Once the line with "model_points_ := model;" is found in the data, output it and each following line exactly, up to and including the line with "match r, c with", and nothing before or after.

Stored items
::::::::

(** * Tangram pipeline: bundle-adjustment residuals, parameter packing,
      temporal filter and homography locking

    A shallow embedding of the C++ headers under
    [TangramPipeline/bundle_adjustment/]:

    - [CostFunctions.h]: [ReprojectionCostFunctor] (the templated
      [operator()] and the static [getCandidateMappings]),
      [HPriorCostFunctor] and [ScalePriorCostFunctor], embedded from
      the source text;
    - [Parameterization.h], [KalmanTracker.h] and [TrackedBA.h]: only
      the declarations and the default member initialisers are in the
      headers; the bodies are modelled from the specification and
      marked as such.

    The functor's [operator()] is a template over the scalar type [T]
    (a [double] or an automatic-differentiation jet).  The embedding keeps
    that genericity as a type class [Scalar], with two instances:
    binary64 floats, the arithmetic the program runs, and real numbers,
    the exact reading of the formulas.  The reals have neither rounding
    nor an exponent range: a product of reals never overflows to
    infinity and never underflows to zero.  Statements on which the
    exponent range bears (which candidate the search takes, and whether
    it takes one at all) are therefore proved for every scalar type from
    the order properties of its comparison, and so hold of binary64 as
    they stand; the real instance carries the statements about the
    formulas themselves, from which the computed values differ by
    rounding. *)

From Stdlib Require Import PrimFloat.
From Stdlib Require Uint63 FloatAxioms SpecFloat.
From Stdlib Require Import Reals Lra Lia List String ZArith Bool.
From stdpp Require Import base option list gmap strings.
Import ListNotations.

Local Open Scope nat_scope.

(* ===================================================================== *)
(** * The scalar interface of the template parameter [T]                  *)
(* ===================================================================== *)

(** Arithmetic, [ceres::sqrt], [ceres::abs] and the comparisons the
    functor uses, with the constants it builds through [T(...)]. *)
Class Scalar (T : Type) : Type := {
  s_zero : T;                 (* T(0.0) *)
  s_one  : T;                 (* T(1.0) *)
  s_two  : T;                 (* T(2.0) *)
  s_eps  : T;                 (* T(1e-8) *)
  s_max  : T;                 (* T(std::numeric_limits<double>::max()) *)
  s_add  : T -> T -> T;
  s_sub  : T -> T -> T;
  s_mul  : T -> T -> T;
  s_div  : T -> T -> T;
  s_sqrt : T -> T;
  s_abs  : T -> T;
  s_ltb  : T -> T -> bool;
  s_leb  : T -> T -> bool;
  s_eqb  : T -> T -> bool;
  s_of_Z : Z -> T             (* T(n) for an integer-valued literal *)
}.

(** [ceres::cos] and [ceres::sin]. *)
Class Trig (T : Type) : Type := {
  s_cos : T -> T;
  s_sin : T -> T
}.

Declare Scope scalar_scope.
Delimit Scope scalar_scope with sc.
Infix "+" := s_add : scalar_scope.
Infix "-" := s_sub : scalar_scope.
Infix "*" := s_mul : scalar_scope.
Infix "<?" := s_ltb : scalar_scope.
Infix "<=?" := s_leb : scalar_scope.

(** Real numbers: the exact reading of the arithmetic, without rounding
    and without an exponent range. *)
Definition Rltb (x y : R) : bool := if Rlt_dec x y then true else false.
Definition Rleb (x y : R) : bool := if Rle_dec x y then true else false.
Definition Reqb (x y : R) : bool := if Req_dec_T x y then true else false.

(** The largest finite binary64 value, (2^53 - 1) * 2^971. *)
Definition DBL_MAX_Z : Z := Eval vm_compute in ((2 ^ 53 - 1) * 2 ^ 971)%Z.
Definition DBL_MAX : R := IZR DBL_MAX_Z.

#[export] Instance Scalar_R : Scalar R := {|
  s_zero := 0%R; s_one := 1%R; s_two := 2%R;
  s_eps := 1e-8%R; s_max := DBL_MAX;
  s_add := Rplus; s_sub := Rminus; s_mul := Rmult; s_div := Rdiv;
  s_sqrt := sqrt; s_abs := Rabs;
  s_ltb := Rltb; s_leb := Rleb; s_eqb := Reqb;
  s_of_Z := IZR
|}.

#[export] Instance Trig_R : Trig R := {| s_cos := cos; s_sin := sin |}.

(** An integer of magnitude below 2^53 as a binary64 value. *)
Definition float_of_Z (z : Z) : float :=
  if (z <? 0)%Z
  then PrimFloat.opp (PrimFloat.of_uint63 (Uint63.of_Z (- z)))
  else PrimFloat.of_uint63 (Uint63.of_Z z).

(** Binary64 floats, [T = double]: 1e-8 and [DBL_MAX] written as the
    exact binary64 values the C++ literals denote. *)
#[export] Instance Scalar_double : Scalar float := {|
  s_zero := 0%float; s_one := 1%float; s_two := 2%float;
  s_eps := 0x1.5798ee2308c3ap-27%float;
  s_max := 0x1.fffffffffffffp+1023%float;
  s_add := PrimFloat.add; s_sub := PrimFloat.sub;
  s_mul := PrimFloat.mul; s_div := PrimFloat.div;
  s_sqrt := PrimFloat.sqrt; s_abs := PrimFloat.abs;
  s_ltb := PrimFloat.ltb; s_leb := PrimFloat.leb; s_eqb := PrimFloat.eqb;
  s_of_Z := float_of_Z
|}.

(* ===================================================================== *)
(** * Undefined behaviour as an error result                              *)
(* ===================================================================== *)

(** The two ways the functor's body can leave defined behaviour: a
    division whose second operand is zero, and [operator[]] past the end
    of a [std::vector]. *)
Inductive fault : Type :=
  | DivisionByZero
  | IndexOutOfRange.

Inductive outcome (A : Type) : Type :=
  | Done (a : A)
  | Undefined (f : fault).
Arguments Done {A} a.
Arguments Undefined {A} f.

Definition obind {A B : Type} (k : A -> outcome B) (m : outcome A) : outcome B :=
  match m with
  | Done a => k a
  | Undefined f => Undefined f
  end.

#[export] Instance outcome_bind : MBind outcome := @obind.
#[export] Instance outcome_ret : MRet outcome := @Done.

(** [a / b] on scalars. *)
Definition checked_div {T : Type} `{Scalar T} (a b : T) : outcome T :=
  if s_eqb b s_zero then Undefined DivisionByZero else Done (s_div a b).

(** [v[i]] on a [std::vector]. *)
Definition at_index {A : Type} (v : list A) (i : nat) : outcome A :=
  match v !! i with
  | Some a => Done a
  | None => Undefined IndexOutOfRange
  end.

(** A [T*] block (parameters in, residuals out) is read and written by
    index; its extent is not known to the functor. *)
Definition block (T : Type) : Type := nat -> T.

Definition store {T : Type} (b : block T) (i : nat) (v : T) : block T :=
  fun j => if Nat.eqb j i then v else b j.

(** A block holding the given values from index 0 on. *)
Definition block_of {T : Type} (dflt : T) (l : list T) : block T :=
  fun j => nth j l dflt.

(* ===================================================================== *)
(** * CostFunctions.h: getCandidateMappings                               *)
(* ===================================================================== *)

Record Point (T : Type) : Type := mkPoint { pt_x : T; pt_y : T }.
Arguments mkPoint {T} pt_x pt_y.
Arguments pt_x {T} p.
Arguments pt_y {T} p.

(** [std::rotate(v.begin(), v.begin() + k, v.end())] for [k <= size]:
    the element at index [k] becomes the first one. *)
Definition rotate {A : Type} (k : nat) (v : list A) : list A :=
  drop k v ++ take k v.

(** [for (size_t k = k0; k < n; ++k) { rolled = pts; rotate by k;
    cands.push_back(rolled); }], with [todo = n - k0] iterations left. *)
Fixpoint push_rolled {A : Type} (pts : list A) (k todo : nat)
    (cands : list (list A)) : list (list A) :=
  match todo with
  | O => cands
  | S todo' => push_rolled pts (S k) todo' (cands ++ [rotate k pts])
  end.

(** The test guarding the reversed orderings. *)
Definition wants_reversed (shape_type : string) (n : nat) : bool :=
  String.eqb shape_type "triangle" || String.eqb shape_type "parallelogram"
  || String.eqb shape_type "square" || Nat.eqb n 3 || Nat.eqb n 4.

Definition getCandidateMappings {A : Type} (pts : list A)
    (shape_type : string) : list (list A) :=
  let cands := [] in
  match pts with
  | [] => cands
  | _ :: _ =>
      let n := length pts in
      let cands := push_rolled pts 0 n cands in
      if wants_reversed shape_type n then
        let pts_rev := rev pts in
        push_rolled pts_rev 0 n cands
      else cands
  end.

(** The [n] cyclic shifts of a vector, in order of the shift. *)
Definition cyclic_shifts {A : Type} (v : list A) : list (list A) :=
  map (fun k => rotate k v) (seq 0 (length v)).

(** The shape types and sizes for which the claim promises reflections. *)
Definition admits_reflection (shape_type : string) (n : nat) : Prop :=
  shape_type = "triangle"%string \/ shape_type = "parallelogram"%string
  \/ shape_type = "square"%string \/ n = 3 \/ n = 4.

(* ===================================================================== *)
(** * CostFunctions.h: ReprojectionCostFunctor                            *)
(* ===================================================================== *)

Section ReprojectionCost.
Context {T : Type} {ST : Scalar T}.

Record ReprojectionCostFunctor : Type := {
  detected_points_ : list (Point T);
  model_points_ : list (Point T);
  shape_type_ : string;
  weight_sqrt_ : T;
  f_scale_ : T
}.

(** The constructor stores [std::sqrt(weight)]. *)
Definition mkReprojectionCostFunctor (detected model : list (Point T))
    (shape_type : string) (weight f_scale : T) : ReprojectionCostFunctor :=
  {| detected_points_ := detected; model_points_ := model;
     shape_type_ := shape_type;
     weight_sqrt_ := s_sqrt weight; f_scale_ := f_scale |}.

(** The local [T H[3][3]] filled from the eight entries of [H_params],
    with [H[2][2] = T(1.0)]. *)
Definition H_entry (H_params : block T) (r c : nat) : T :=
  match r, c with
  | 0, 0 => H_params 0 | 0, 1 => H_params 1 | 0, _ => H_params 2
  | 1, 0 => H_params 3 | 1, 1 => H_params 4 | 1, _ => H_params 5
  | _, 0 => H_params 6 | _, 1 => H_params 7 | _, _ => s_one
  end.

(** Scale, rotate and translate a model vertex into the plane. *)
Definition plane_point (scale cos_theta sin_theta tx ty : T)
    (p_model : Point T) : Point T :=
  let model_x := (pt_x p_model * scale)%sc in
  let model_y := (pt_y p_model * scale)%sc in
  let plane_x := (cos_theta * model_x - sin_theta * model_y + tx)%sc in
  let plane_y := (sin_theta * model_x + cos_theta * model_y + ty)%sc in
  mkPoint plane_x plane_y.

(** [H[2][0] * plane_x + H[2][1] * plane_y + H[2][2]], before the test. *)
Definition perspective_w (H_params : block T) (pl : Point T) : T :=
  (H_entry H_params 2 0 * pt_x pl + H_entry H_params 2 1 * pt_y pl
   + H_entry H_params 2 2)%sc.

(** [if (ceres::abs(projected_w) < T(1e-8)) projected_w = T(1e-8);] *)
Definition clamp_w (projected_w : T) : T :=
  if (s_abs projected_w <? s_eps)%sc then s_eps else projected_w.

Definition numerator_x (H_params : block T) (pl : Point T) : T :=
  (H_entry H_params 0 0 * pt_x pl + H_entry H_params 0 1 * pt_y pl
   + H_entry H_params 0 2)%sc.

Definition numerator_y (H_params : block T) (pl : Point T) : T :=
  (H_entry H_params 1 0 * pt_x pl + H_entry H_params 1 1 * pt_y pl
   + H_entry H_params 1 2)%sc.

(** One iteration of the projection loop. *)
Definition project_point (H_params : block T)
    (scale cos_theta sin_theta tx ty : T) (p_model : Point T)
    : outcome (Point T) :=
  let pl := plane_point scale cos_theta sin_theta tx ty p_model in
  let projected_w := clamp_w (perspective_w H_params pl) in
  projected_x ← checked_div (numerator_x H_params pl) projected_w;
  projected_y ← checked_div (numerator_y H_params pl) projected_w;
  Done (mkPoint projected_x projected_y).

(** [for (const auto& p_model : model_points_) ... push_back]. *)
Fixpoint project_model_points (H_params : block T)
    (scale cos_theta sin_theta tx ty : T) (model : list (Point T))
    : outcome (list (Point T)) :=
  match model with
  | [] => Done []
  | p_model :: rest =>
      q ← project_point H_params scale cos_theta sin_theta tx ty p_model;
      qs ← project_model_points H_params scale cos_theta sin_theta tx ty rest;
      Done (q :: qs)
  end.

(** The [huber] lambda. *)
Definition huber (s2 : T) : T :=
  if (s2 <=? s_one)%sc then s2 else (s_two * s_sqrt s2 - s_one)%sc.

::::::::

(Result for this task)
  {| detected_points_ := detected; model_points_ := model;
     shape_type_ := shape_type;
     weight_sqrt_ := s_sqrt weight; f_scale_ := f_scale |}.

(** The local [T H[3][3]] filled from the eight entries of [H_params],
    with [H[2][2] = T(1.0)]. *)
Definition H_entry (H_params : block T) (r c : nat) : T :=
  match r, c with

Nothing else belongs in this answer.